Rossini Stéphane · Nationalrat · 2014-06-17
Rossini Stéphane · Nationalrat · Wallis · Sozialdemokratische Fraktion · 2014-06-17
Wortprotokoll
Cette motion prévoit de fixer un écart maximum de prime d'assurance-maladie dans chaque canton: elle demande au Conseil fédéral d'instituer un écart toléré d'au maximum 10 pour cent entre la prime la plus basse et la prime la plus élevée, ceci valant pour toutes les caisses pratiquant dans un même canton.
Cette motion s'inscrit dans la perspective de la régulation de l'assurance sociale et plus particulièrement de l'assurance-maladie, qui a la particularité, en Suisse, d'intervenir dans une dynamique de concurrence - ce qui est assez particulier dans le système de protection sociale -, cette particularité étant d'ailleurs relevée par l'OCDE, notamment sous l'angle de la bonne gouvernance du système.
Certes, cette proposition pourrait être considérée comme un corps étranger contraire à une perspective de pure concurrence. Mais, il faut bien l'avouer, dans le système de concurrence entre les caisses-maladie, cette concurrence ne fonctionne pas. Pour preuve, les mécanismes de compensation des risques qui, à coups de milliards de francs, permettent à cette concurrence ou plutôt à cette pseudo-concurrence de maintenir debout un système assez précaire.

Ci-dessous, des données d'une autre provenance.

(** * A shallow embedding of the layout and routing engine

    The development follows the TypeScript sources:
    - the weighted grid and the A* search ([Grid], [PathFinder.findPath]);
    - the loader ([enhanceFlows], [computeSizes], [enhanceLinks]);
    - the system simulator ([computeBoundaries], [computeSystemPositions],
      [getObjectsAt], [drawLinks]).

    JavaScript numbers are modelled by [Z]: every quantity the engine handles
    (coordinates, sizes, keyframes, weights other than [Infinity]) is an
    integer.  A JavaScript exception is an explicit [Throw]. *)

From Stdlib Require Import ZArith List Lia Permutation Ascii String DecimalString.
From stdpp Require Import base option list strings gmap.

Local Open Scope Z_scope.

(** ** Outcomes of a call *)

Inductive Failure : Type :=
| TypeError      (* a property of [undefined] was read or written *)
| RangeError     (* an array was given an invalid length *)
| NotAnInteger   (* a value leaves the integer model ([Math.SQRT2], [Infinity]) *)
| OutOfFuel.     (* the loop bound of the model was exhausted *)

Inductive Exec (A : Type) : Type :=
| Ret (a : A)
| Throw (e : Failure).

Arguments Ret {A} a.
Arguments Throw {A} e.

#[global] Instance Exec_ret : MRet Exec := fun _ a => Ret a.
#[global] Instance Exec_bind : MBind Exec := fun _ _ k m =>
  match m with
  | Ret a => k a
  | Throw e => Throw e
  end.

Definition returns {A} (m : Exec A) : Prop := exists a, m = Ret a.

(** [for (const x of xs) body] with the loop state threaded through. *)
Fixpoint forOf {A St : Type} (body : A -> St -> Exec St) (xs : list A) (s : St) : Exec St :=
  match xs with
  | [] => Ret s
  | x :: xs' => s' ← body x s; forOf body xs' s'
  end.

(** [Array.prototype.sort(compare)], a stable sort: [less a b] stands for
    [compare(a, b) < 0]. *)
Fixpoint insertSorted {A : Type} (less : A -> A -> bool) (v : A) (sorted : list A) : list A :=
  match sorted with
  | [] => [v]
  | w :: rest => if less v w then v :: w :: rest else w :: insertSorted less v rest
  end.

Definition sortWith {A : Type} (less : A -> A -> bool) (l : list A) : list A :=
  fold_left (fun sorted v => insertSorted less v sorted) l [].

Lemma insertSorted_perm {A : Type} (less : A -> A -> bool) v sorted :
  Permutation (insertSorted less v sorted) (v :: sorted).
Proof.
  induction sorted as [|w rest IH]; simpl; [done|].
  destruct (less v w); [done|]. rewrite IH. apply perm_swap.
Qed.

Lemma sortWith_perm {A : Type} (less : A -> A -> bool) l :
  Permutation (sortWith less l) l.
Proof.
  unfold sortWith.
  assert (Hgen : forall acc,
    Permutation (fold_left (fun sorted v => insertSorted less v sorted) l acc) (acc ++ l)).
  { induction l as [|v l IH]; intros acc; simpl.
    - by rewrite app_nil_r.
    - rewrite IH, insertSorted_perm. simpl. apply Permutation_middle. }
  apply Hgen.
Qed.

Lemma forOf_cons {A St : Type} (body : A -> St -> Exec St) x xs s :
  forOf body (x :: xs) s = body x s ≫= forOf body xs.
Proof. reflexivity. Qed.

Module PathFinding.

(** ** The grid *)

(** A node is referred to by its coordinates: the fields [x] and [y] of the
    source's [Node] never change and equal the node's indices in [nodes]. *)
Abbreviation Cell := (Z * Z)%type.

Inductive Weight : Type :=
| Finite (w : Z)
| Infinity.

Inductive NodeState : Type :=
| NotVisited
| WillVisit
| Visited.

#[global] Instance Weight_eq_dec : EqDecision Weight.
Proof. solve_decision. Defined.

#[global] Instance NodeState_eq_dec : EqDecision NodeState.
Proof. solve_decision. Defined.

Record Node : Type := mkNode {
  weight : Weight;
  parent : option Cell;
  f : Z;
  g : Z;
  h : Z;
  state : NodeState;
}.

Record Grid : Type := mkGrid {
  width : Z;
  height : Z;
  nodes : Cell -> Node;
}.

Definition setNode (grid : Grid) (c : Cell) (n : Node) : Grid :=
  {| width := width grid;
     height := height grid;
     nodes := fun c' => if decide (c' = c) then n else nodes grid c' |}.
(** [writeField] of a fitting value into a sound field succeeds, and
    decoding the field afterwards returns the value. *)
Lemma writeField_reads_back (type : FieldType) :
  sound type ->
  forall (value : Value) (buf : Buffer) (offset : Z),
    fits type value ->
    0 <= offset ->
    offset + ti_size (getTypeInfo type) <= Z.of_nat (length buf) ->
    exists buf',
      writeField buf offset type value = Returns buf'
      /\ reads_back buf' offset type value.
Proof.
  induction type as [p|l IH|p count] using FieldType_nested_ind;
    intros Hsound value buf offset Hfit Ho Hb.
  - destruct value as [s|r|arr|]; cbn [fits] in Hfit; try contradiction.
    cbn [getTypeInfo] in Hb. rewrite <- getTypeSize_TYPE_INFO in Hb.
    cbn [writeField reads_back]. now apply writePrimitive_readAs.
  - destruct value as [s|r|arr|]; cbn [fits] in Hfit; try contradiction.
    apply sound_struct in Hsound. destruct Hsound as [_ Hseq].
    cbn [getTypeInfo ti_size] in Hb. rewrite writeField_struct. cbn [reads_back].
    apply (forEach_reads_back r offset (sl_size l) (sl_fields l) IH 0);
      try assumption. lia.
  - destruct value as [s|r|arr|]; cbn [fits] in Hfit; try contradiction.
    destruct Hfit as [Hlen Hfit]. cbn in Hsound.
    cbn [getTypeInfo ti_size] in Hb. rewrite <- getTypeSize_TYPE_INFO in Hb.
    destruct (writeElems_reads_back p offset count arr 0 buf) as (buf' & W & R);
      [lia|lia|assumption|assumption|lia|].
    exists buf'. cbn [writeField reads_back]. split; [assumption|].
    intros i s Hi. now rewrite <- (R i s Hi).
Qed.

End FieldFacts.

(** ** Encoder: claims *)

Section EncoderClaims.
Import Layout DataView Encoder.

Lemma sound_alignment_pos (type : FieldType) :
  sound type -> 0 < ti_alignment (getTypeInfo type).
Proof.
  destruct type as [p|l|p count]; intros H.
  - destruct p; cbn; lia.
  - apply sound_struct in H. now destruct H.
  - destruct p; cbn; lia.
Qed.

Lemma walk_in_sequence (fields : list FieldDef) :
  Forall (fun f => sound (fd_type f)) fields ->
  forall offset m size,
    snd (fst (walk offset m fields)) <= size ->
    in_sequence field_sound offset size (fst (fst (walk offset m fields))).
Proof.
  induction 1 as [|f rest Hf _ IH]; intros offset m size Hsize; cbn [walk] in *.
  - exact Hsize.
  - cbv zeta in *.
    specialize (IH (align offset (ti_alignment (getTypeInfo (fd_type f)))
                      + ti_size (getTypeInfo (fd_type f)))
                   (Z.max m (ti_alignment (getTypeInfo (fd_type f)))) size).
    destruct (walk _ _ rest) as [[ls final] m']. cbn in *.
    repeat split; auto.
    apply align_ge. now apply sound_alignment_pos.
Qed.

(** A layout that [defineStruct] computes from sound field types is
    sound. *)
Lemma defineStruct_sound (name : string) (fields : list FieldDef) :
  Forall (fun f => sound (fd_type f)) fields ->
  sound (TStruct (defineStruct name fields)).
Proof.
  intros H. apply sound_struct. split; [apply defineStruct_alignment_pos|].
  rewrite defineStruct_computeLayout. unfold computeLayout.
  pose proof (walk_in_sequence fields H 0 1) as Hseq.
  pose proof (defineStruct_alignment_pos name fields) as Hpos.
  rewrite defineStruct_computeLayout in Hpos. unfold computeLayout in Hpos.
  destruct (walk 0 1 fields) as [[ls final] m]. cbn in *.
  apply Hseq. now apply align_ge.
Qed.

Pourquoi introduire cet écart maximum entre les primes les plus basses et les primes les plus élevées au sein d'un même canton? D'abord parce que les primes par tête varient aujourd'hui d'une manière incompréhensible selon les caisses, selon les types de primes et selon les différentes catégories de polices d'assurance. Comment comprendre et comment tolérer que, dans une assurance sociale obligatoire, les écarts de primes puissent être de 40, 50, 60, voire jusqu'à 70 pour cent dans un même canton, alors que, pour les personnes assurées, l'offre de prestations dans les établissements hospitaliers et médicosociaux, au niveau des soins à domicile ou en pratique ambulatoire, est la même pour toutes et que les prix de ces prestations sont également les mêmes pour tous les assurés? Par conséquent, de tels écarts sont, d'une part, incompréhensibles, mais, d'autre part, ils sont surtout - et c'est la motivation de ma motion - parfaitement injustes pour les personnes concernées.
Je crois qu'aujourd'hui, l'équilibre qui était espéré lors de l'entrée en vigueur de la LAMal en 1996, n'est pas atteint: on n'a pas aplani ces différences et il faut prendre par conséquent des mesures correctrices.
Ces mesures correctrices sont notamment importantes parce que les variations annuelles du montant des primes contribuent à l'incompréhension, à l'obscurité du système. De plus, ces évolutions du montant des primes provoquent des situations parfaitement aberrantes, comme celle que nous avons dû résoudre dans le cas de la compensation des primes payées en trop ou en insuffisance dans certains cantons. Souvenez-vous, nous avions, il y a quelques mois dans ce même hémicycle, adopté une modification de la loi fédérale sur l'assurance-maladie pour corriger le montant des primes - 800 millions de francs seront redistribués sur les 2 milliards de primes payés en trop dans certains cantons et en insuffisance dans d'autres. Cette situation découle notamment du manque de transparence et des différences dans les montants des primes, ce qui a un impact direct sur les réserves.
Nous devrions traiter cette problématique dans la loi sur la surveillance de l'assurance-maladie. Or, vous le savez parfaitement, ladite loi a peiné au Conseil des Etats; elle "patine" - pour utiliser une expression un peu courante - au Conseil national, et nous sommes encore loin d'avoir trouvé une solution. Par conséquent, si la solution idéale pour résoudre un problème comme celui-ci est celle de la caisse publique, je crois qu'en l'absence d'une caisse publique, il faudrait trouver une solution raisonnable par davantage de régulation, par un cadre plus serré imposé aux caisses-maladie, qui tiendrait davantage compte de l'évolution des coûts d'une part, et permettrait de résoudre des injustices crasses pour les personnes d'autre part. En effet, il est inacceptable et incompréhensible que, dans un même canton, pour les mêmes types de primes et les mêmes catégories de polices d'assurance, on ait un écart de plus de 50 pour cent!